Lemma any_owned : any (enc o w so sw ew) PH_LOCK_OWNED = negb (o =? 0).
Proof.
  change PH_LOCK_OWNED with (Z.shiftl (Z.ones 1) 0). rewrite any_field by lia.
  by destruct enc_fields as [-> _].
Qed.

Lemma any_waking : any (enc o w so sw ew) PH_LOCK_EXCLUSIVE_WAKING = negb (w =? 0).
Proof.
  change PH_LOCK_EXCLUSIVE_WAKING with (Z.shiftl (Z.ones 1) 1). rewrite any_field by lia.
  by destruct enc_fields as (_ & -> & _).
Qed.

Lemma any_shared_owners :
  any (enc o w so sw ew) (Z.shiftl PH_LOCK_SHARED_OWNERS_MASK PH_LOCK_SHARED_OWNERS_SHIFT) =
  negb (so =? 0).
Proof.
  change PH_LOCK_SHARED_OWNERS_MASK with (Z.ones 10). change PH_LOCK_SHARED_OWNERS_SHIFT with 2.
  rewrite any_field by done.
  by destruct enc_fields as (_ & _ & -> & _).
Qed.

Lemma any_exclusive :
  any (enc o w so sw ew) PH_LOCK_EXCLUSIVE_MASK = negb (w =? 0) || negb (ew =? 0).
Proof.
  unfold PH_LOCK_EXCLUSIVE_MASK. rewrite any_lor, any_waking.
  change PH_LOCK_EXCLUSIVE_WAITERS_MASK with (Z.ones 10).
  change PH_LOCK_EXCLUSIVE_WAITERS_SHIFT with 22. rewrite any_field by done.
  by destruct enc_fields as (_ & _ & _ & _ & ->).
Qed.

Lemma field_shared_owners :
  field (enc o w so sw ew) PH_LOCK_SHARED_OWNERS_SHIFT PH_LOCK_SHARED_OWNERS_MASK = so.
Proof. by destruct enc_fields as (_ & _ & ? & _). Qed.

Lemma field_shared_waiters :
  field (enc o w so sw ew) PH_LOCK_SHARED_WAITERS_SHIFT PH_LOCK_SHARED_WAITERS_MASK = sw.
Proof. by destruct enc_fields as (_ & _ & _ & ? & _). Qed.

Lemma field_exclusive_waiters :
  field (enc o w so sw ew) PH_LOCK_EXCLUSIVE_WAITERS_SHIFT PH_LOCK_EXCLUSIVE_WAITERS_MASK = ew.
Proof. by destruct enc_fields as (_ & _ & _ & _ & ?). Qed.

End word.

Lemma free_exclusive o w so sw ew :
  ranges o w so sw ew ->
  Z.ldiff (enc o w so sw ew) (Z.lor PH_LOCK_OWNED
    (Z.shiftl PH_LOCK_SHARED_WAITERS_MASK PH_LOCK_SHARED_WAITERS_SHIFT)) = enc 0 w so 0 ew.
Proof.
  intros Hr. rewrite Z.ldiff_land, Z.lnot_lor, Z.land_assoc, <- !Z.ldiff_land.
  change PH_LOCK_OWNED with (Z.shiftl (Z.ones 1) 0).
  change PH_LOCK_SHARED_WAITERS_MASK with (Z.ones 10). change PH_LOCK_SHARED_WAITERS_SHIFT with 12.
  rewrite !ldiff_field by lia. destruct (enc_fields _ _ _ _ _ Hr) as (-> & _).
  replace (enc o w so sw ew - 2 ^ 0 * o) with (enc 0 w so sw ew) by (unfold enc; lia).
  destruct (enc_fields 0 w so sw ew) as (_ & _ & _ & -> & _); [unfold ranges in *; lia|].
  unfold enc. lia.
Qed.

(** ** Counting threads *)

Inductive kind := KOwnX | KOwnS | KWaitX | KWaitS | KWoken | KSignalX | KSignalS.

Section counting.
Context {HANDLE : Type}.
Implicit Types (p : pc HANDLE) (ts : list (pc HANDLE)) (k : kind).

________________

EXERCISE BRIEF:
Each line from the first line of the entries up to and including the line containing "unfold PH_LOCK_EXCLUSIVE_MASK. rewrite" should be transcribed exactly, with all other lines left out.

REPLY:
Lemma any_owned : any (enc o w so sw ew) PH_LOCK_OWNED = negb (o =? 0).
Proof.
  change PH_LOCK_OWNED with (Z.shiftl (Z.ones 1) 0). rewrite any_field by lia.
  by destruct enc_fields as [-> _].
Qed.

Lemma any_waking : any (enc o w so sw ew) PH_LOCK_EXCLUSIVE_WAKING = negb (w =? 0).
Proof.
  change PH_LOCK_EXCLUSIVE_WAKING with (Z.shiftl (Z.ones 1) 1). rewrite any_field by lia.
  by destruct enc_fields as (_ & -> & _).
Qed.

Lemma any_shared_owners :
  any (enc o w so sw ew) (Z.shiftl PH_LOCK_SHARED_OWNERS_MASK PH_LOCK_SHARED_OWNERS_SHIFT) =
  negb (so =? 0).
Proof.
  change PH_LOCK_SHARED_OWNERS_MASK with (Z.ones 10). change PH_LOCK_SHARED_OWNERS_SHIFT with 2.
  rewrite any_field by done.
  by destruct enc_fields as (_ & _ & -> & _).
Qed.

Lemma any_exclusive :
  any (enc o w so sw ew) PH_LOCK_EXCLUSIVE_MASK = negb (w =? 0) || negb (ew =? 0).
Proof.
  unfold PH_LOCK_EXCLUSIVE_MASK. rewrite any_lor, any_waking.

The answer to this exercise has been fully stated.